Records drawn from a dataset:
==========

(** The stored metadata of a bucket, for the keys its rules read. *)
Lemma bucket_says `{AwsClients F C} `{DateRepr} `{PolicyJson} (client : C) name bucket asset (m : pydict) :
  a_item "Name" bucket = inl name →
  (∀ call, call ∈ optional_calls → hasattr client call.1 = true) →
  s3_bucket client bucket = inl asset → na_metadata asset = PDict m →
  ∃ ob oa op oe ov ol,
    outcome_of client name ("get_public_access_block", "PublicAccessBlockConfiguration") = inl ob
    ∧ outcome_of client name ("get_bucket_acl", "Grants") = inl oa
    ∧ outcome_of client name ("get_bucket_policy_status", "PolicyStatus") = inl op
    ∧ outcome_of client name ("get_bucket_encryption", "ServerSideEncryptionConfiguration") = inl oe
    ∧ outcome_of client name ("get_bucket_versioning", "Status") = inl ov
    ∧ outcome_of client name ("get_bucket_logging", "LoggingEnabled") = inl ol
    ∧ dget "public_access_block_complete" m = (λ v, PBool (all_blocked v)) <$> ob
    ∧ dget "default_encryption_enabled" m = (λ v, PBool (truthy v)) <$> oe
    ∧ dget "versioning_enabled" m = (λ v, PBool (is_text "Enabled" v)) <$> ov
    ∧ dget "logging_enabled" m = (λ v, PBool (truthy v)) <$> ol
    ∧ (∀ grants, oa = Some (AList grants) → ∃ b public, any_got public_grant grants = inl b
       ∧ a_get "IsPublic" (or_else (default ANone op) (ADict [])) = inl public
       ∧ dget "public_access_signals" m
         = Some (PDict [("public_acl", PBool b); ("public_policy", PBool (truthy public))])).
Proof.
  intros Hn Hh Hs Hm.
  destruct (s3_bucket_kept client name bucket asset Hn Hh Hs)
    as (values & os & metadata & policy & created & Hos & -> & Hmeta & Hpol & Hkept).
  rewrite Hm in Hkept. injection Hkept as ->.
  unfold optional_calls in Hos.
  repeat match goal with Ho : Forall2 _ (_ :: _) _ |- _ =>
    let o := fresh "o" in let Eo := fresh "Eo" in
    apply Forall2_cons_inv_l in Ho as (o & ? & Eo & Ho & ->) end.
  apply Forall2_nil_inv_l in Hos as ->.
  exists o, o0, o1, o2, o3, o4. split_and!; try done.
  all: apply bucket_metadata_lookup in Hmeta as (Hb & He & Hv & Hl & Hg).
  all: assert (∀ k, String.eqb k "policy_document" = false → alookup k policy = None) as Hp
    by (intros k Hk; clear -Hpol Hk; induction Hpol as [|[k' v] l E _ IH]; cbn in *; [done|by subst; rewrite Hk]).
  all: rewrite ?dget_safe by (vm_compute; reflexivity).
  all: cbn [alookup String.eqb Ascii.eqb Bool.eqb]; rewrite alookup_app.
  - rewrite Hb, Hp by done. by destruct o, o0, o1, o2, o3, o4.
  - rewrite He, Hp by done. by destruct o, o0, o1, o2, o3, o4.
  - rewrite Hv, Hp by done. by destruct o, o0, o1, o2, o3, o4.
  - rewrite Hl, Hp by done. by destruct o, o0, o1, o2, o3, o4.
  - intros grants ->. destruct (Hg grants) as (b & public & Hg1 & Hg2 & Hg3);
      [by destruct o|]. exists b, public. split_and!; [done| |].
    + rewrite <-Hg2. by destruct o, o1, o2, o3, o4.
    + by rewrite Hg3.
Qed.

Lemma said `{AwsClients F C} (client : C) name operation key v :
  says client name operation key = inl v → outcome_of client name (operation, key) = inl (Some v).
Proof. unfold outcome_of. cbn [fst snd]. by intros ->. Qed.
Lemma unsaid `{AwsClients F C} (client : C) name operation key error o :
  says client name operation key = inr (ClientError error) →
  String.eqb operation "get_public_access_block" = false →
  outcome_of client name (operation, key) = inl o → o = None.
Proof.
  unfold outcome_of. cbn [fst snd]. intros -> ->. cbn [andb]. unfold mbind, got_bind.
  destruct (fault_code error); [|done]. destruct (a_in _ _) as [[]|]; [|done..]. by intros [= <-].
Qed.

(** The rule judges the row as the result says. *)
Definition concludes (x : Asset) (context : RuleContext) (k : string) (result : RuleResult) : Prop :=
  ∃ r, s3_rule k = Some r ∧ SecurityRules.evaluate r (Some x) context = inl result.

Lemma metadata_concludes x context k field m o (f : awsval → bool) :
  Asset.asset_type x = AssetType.S3_BUCKET → Asset.metadata_json x = PDict m →
  (∃ r, s3_rule k = Some r ∧ asset_type r = Some AssetType.S3_BUCKET
     ∧ evaluator r = _metadata_rule field (PBool false)) →
  dget field m = (λ v, PBool (f v)) <$> o →
  concludes x context k (match o with Some v => verdict field (f v) | None => error_default end).
Proof.
  intros Hx Hm (r & Hr & Ht & He) Hd. exists r. split; [done|]. unfold SecurityRules.evaluate, applies_to,
    SecurityRules.asset_types. rewrite Ht, Hx. rewrite bool_decide_eq_true_2 by (by left).
  rewrite He. unfold _metadata_rule, with_metadata. rewrite Hm, Hd. destruct o as [v|]; [|done]. cbn.
  unfold verdict. by destruct (f v).
Qed.
(* ===== verification/ErrorResponses.v ===== *)
(** exceptions/errors.py, exceptions/handlers.py and api/v1/health.py: what a
    client is answered when a route raises.  Messages and log records are left
    out. *)

From S2P Require Import Prelude.
From S2P Require Import PyValue.
From stdpp Require Import pretty list.

Open Scope Z_scope.

(** What the body of an error says in its details: the limits of a rate limit, or
    a field of the request. *)
Inductive detail :=
| Limits (retry_after_seconds limit current_usage : Z)
| Field (field message : string).

(** exceptions/errors.py:6-45, part of AppError.  The attributes of an exception, if it is
    one of the application. *)
Definition app_error (e : exn) : option (string * Z * list detail) :=
  match e with
  | AppError code status_code => Some (code, status_code, [])
  | AuthenticationError code => Some (code, 401, [])
  | ForbiddenError code => Some (code, 403, [])
  | NotFoundError code => Some (code, 404, [])
  | ConflictError code => Some (code, 409, [])
  | RateLimitError code retry_after limit usage => Some (code, 429, [Limits retry_after limit usage])
  | IntegrityError | ValueError | TypeError | KeyError | AttributeError | AssertionError
  | OtherException => None
  end.

(** exceptions/errors.py:49-71, RateLimitError.  The attribute [retry_after_seconds],
    which other errors do not have. *)
Definition retry_after_seconds (e : exn) : option Z :=
  match e with RateLimitError _ retry_after _ _ => Some retry_after | _ => None end.

Record payload := mk_payload { code : string; correlation_id : string; details : list detail }.
Record JSONResponse := mk_json {
  status_code : Z;
  content : payload;
  response_headers : list (string * string)
}.

(** exceptions/handlers.py:14-24, _payload.  [request_id] is that of the state of
    the request, if the middleware set one. *)
Definition _payload (request_id : option string) (code : string) (details : list detail) : payload :=
  mk_payload code (default "unknown" request_id) details.

(** exceptions/handlers.py:33-41, part of register_exception_handlers.handle_app_error. *)
Definition error_headers (e : exn) (status : Z) : list (string * string) :=
  if status =? 401 then [("WWW-Authenticate", "Bearer")]
  else match retry_after_seconds e with
       | Some n => if status =? 429 then [("Retry-After", pretty n)] else []
       | None => []
       end.

(** exceptions/handlers.py:28-42, register_exception_handlers.handle_app_error. *)
Definition handle_app_error (request_id : option string) (e : exn)
    (attributes : string * Z * list detail) : JSONResponse :=
  let '(code, status, details) := attributes in
  mk_json status (_payload request_id code details) (error_headers e status).

(** A part of the location of a field: a name or an index. *)
Definition loc_part (p : string + Z) : string := match p with inl s => s | inr n => pretty n end.

(** exceptions/handlers.py:44-53, register_exception_handlers.handle_validation.  The
    errors of a [RequestValidationError]: location and message. *)
Definition handle_validation (request_id : option string)
    (errors : list (list (string + Z) * string)) : JSONResponse :=
  mk_json 422
    (_payload request_id "validation_error"
       (map (λ e, Field (concat_sep "." (map loc_part e.1)) e.2) errors)) [].

(** exceptions/handlers.py:55-68, register_exception_handlers.handle_unexpected. *)
Definition handle_unexpected (request_id : option string) : JSONResponse :=
  mk_json 500 (_payload request_id "internal_error" []) [].

(** exceptions/handlers.py:27-68, register_exception_handlers.  Starlette takes the
    handler of the nearest class of the exception. *)
Definition error_response (request_id : option string) (e : exn) : JSONResponse :=
  match app_error e with
  | Some attributes => handle_app_error request_id e attributes
  | None => handle_unexpected request_id
  end.

(** What the database says to [SELECT 1]; [Fails] is any [SQLAlchemyError]. *)
Inductive probe := Answers | Fails | Raises (e : exn).

(** api/v1/health.py:16-21, health. *)
Definition health : res string := mret "ok".

(** api/v1/health.py:24-45, ready. *)
Definition ready (db : probe) : res string :=
  match db with
  | Answers => mret "ready"
  | Fails => inr (AppError "dependency_unavailable" 503)
  | Raises e => inr e
  end.

(** * What a client learns *)

(** Every answer names the request.  An exception that is not of the application
    is answered with the same 500 whatever it is, so nothing of it leaks; those
    of the application keep their code and status.  A challenge goes with 401
    alone, and the time to wait with the rate limits alone, with the same number
    in the body. *)
Theorem errors_are_answered request_id e :
  let r := error_response request_id e in
  correlation_id (content r) = default "unknown" request_id
  ∧ match app_error e with
    | Some (code_, status, details_) =>
        status_code r = status ∧ code (content r) = code_ ∧ details (content r) = details_
    | None => r = handle_unexpected request_id
    end
  ∧ (("WWW-Authenticate", "Bearer") ∈ response_headers r ↔ status_code r = 401)
  ∧ ∀ v, ("Retry-After", v) ∈ response_headers r ↔
      ∃ code_ n limit usage, e = RateLimitError code_ n limit usage ∧ v = pretty n
        ∧ details (content r) = [Limits n limit usage].
Proof.
  destruct e; cbn; unfold error_headers; cbn; split_and!; try done;
    try (destruct (Z.eqb_spec status_code0 401)); set_solver.
Qed.

(** The application is live whatever happens to the database, and an outage of it
    is a 503 that names no cause. *)
Theorem outages_are_temporary request_id :
  health = inl "ok" ∧
  ∀ db e, ready db = inr e → db = Fails →
    error_response request_id e
    = mk_json 503 (mk_payload "dependency_unavailable" (default "unknown" request_id) []) [].
Proof. split; [done|]. by intros db e H ->; injection H as <-. Qed.
(* ===== verification/SelfHost.v ===== *)
(** scripts/selfhost/configure.py and generate_secrets.py: the configuration file
    of an installation, what it must say, and the secrets beside it.

    The disk has the configuration file, the runtime secrets and the backups.
    The random secrets and the answers of a user are inputs.  Messages of
    errors, file permissions and failures of the file system are left out. *)

From S2P Require Import Prelude.
From S2P Require Import PyValue.
From S2P Require Import Uuids.
From S2P Require Import Config.
From Stdlib Require Import Ascii.
From stdpp Require Import gmap list.

Open Scope Z_scope.

(** * Errors and effects *)

(** scripts/selfhost/errors.py:6-14, SelfHostError.  And the exceptions of
    Python, which end the command; [OutOfFuel] is the end of the rounds of a
    loop of the model and no error of the program. *)
Inductive fault :=
| SelfHostError (code : string) (exit_code : Z)
| PyError (e : exn)
| OutOfFuel.

#[export] Instance fault_eq_dec : EqDecision fault.
Proof. solve_decision. Defined.

(** An error with the exit code that is the default. *)
Definition refusal (code : string) : fault := SelfHostError code 2.
(* ===== verification/SelfHostController.v ===== *)
(** scripts/selfhost/cloudops.py, healthcheck.py and preflight.py: the controller
    of an installation, over any host that runs Docker and Git.

    A command of the controller changes the files of the installation and runs
    processes; what it ran is kept with what the processes answered.  Processes
    do not write the configuration, the secrets or the backups, and paths have
    no symbolic links.  What is printed, hints about resources and the text of
    errors are left out. *)

From S2P Require Import Prelude.
From S2P Require Import PyValue.
From S2P Require Import Sha256.
From S2P Require Import AiSafety.
From S2P Require Import Calendar.
From S2P Require Import JiraClient.
From S2P Require Import SelfHost.
From Stdlib Require Import Ascii.
From stdpp Require Import pretty gmap list.

Open Scope Z_scope.

(** * The host *)

(** [subprocess.CompletedProcess] *)
Record process := mk_process { returncode : Z; stdout : string; stderr : string }.

(** What the controller calls outside of its files: a process with its standard
    input, [shutil.which("docker")], the clocks, and a request for a page, for
    which None is an [OSError] or a [URLError]. *)
Class Host (H : Type) := {
  run_process : H → list string → option string → process * H;
  docker_on_path : H → bool;
  monotonic : H → Z;
  sleep : Z → H → H;
  utcnow : H → timestamp;
  open_url : H → string → option Z * H
}.

(** A process: one of [docker compose] for the installation, or any other. *)
Inductive command :=
| Compose (arguments : list string)
| Process (argv : list string).
#[export] Instance command_eq_dec : EqDecision command.
Proof. solve_decision. Defined.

==========

> [To do]
Working from the records above, write out verbatim only the lines from the line containing "match e with RateLimitError" through the line containing "Definition error_headers (e".

> [Answer space]
  match e with RateLimitError _ retry_after _ _ => Some retry_after | _ => None end.

Record payload := mk_payload { code : string; correlation_id : string; details : list detail }.
Record JSONResponse := mk_json {
  status_code : Z;
  content : payload;
  response_headers : list (string * string)
}.

(** exceptions/handlers.py:14-24, _payload.  [request_id] is that of the state of
    the request, if the middleware set one. *)
Definition _payload (request_id : option string) (code : string) (details : list detail) : payload :=
  mk_payload code (default "unknown" request_id) details.

(** exceptions/handlers.py:33-41, part of register_exception_handlers.handle_app_error. *)
Definition error_headers (e : exn) (status : Z) : list (string * string) :=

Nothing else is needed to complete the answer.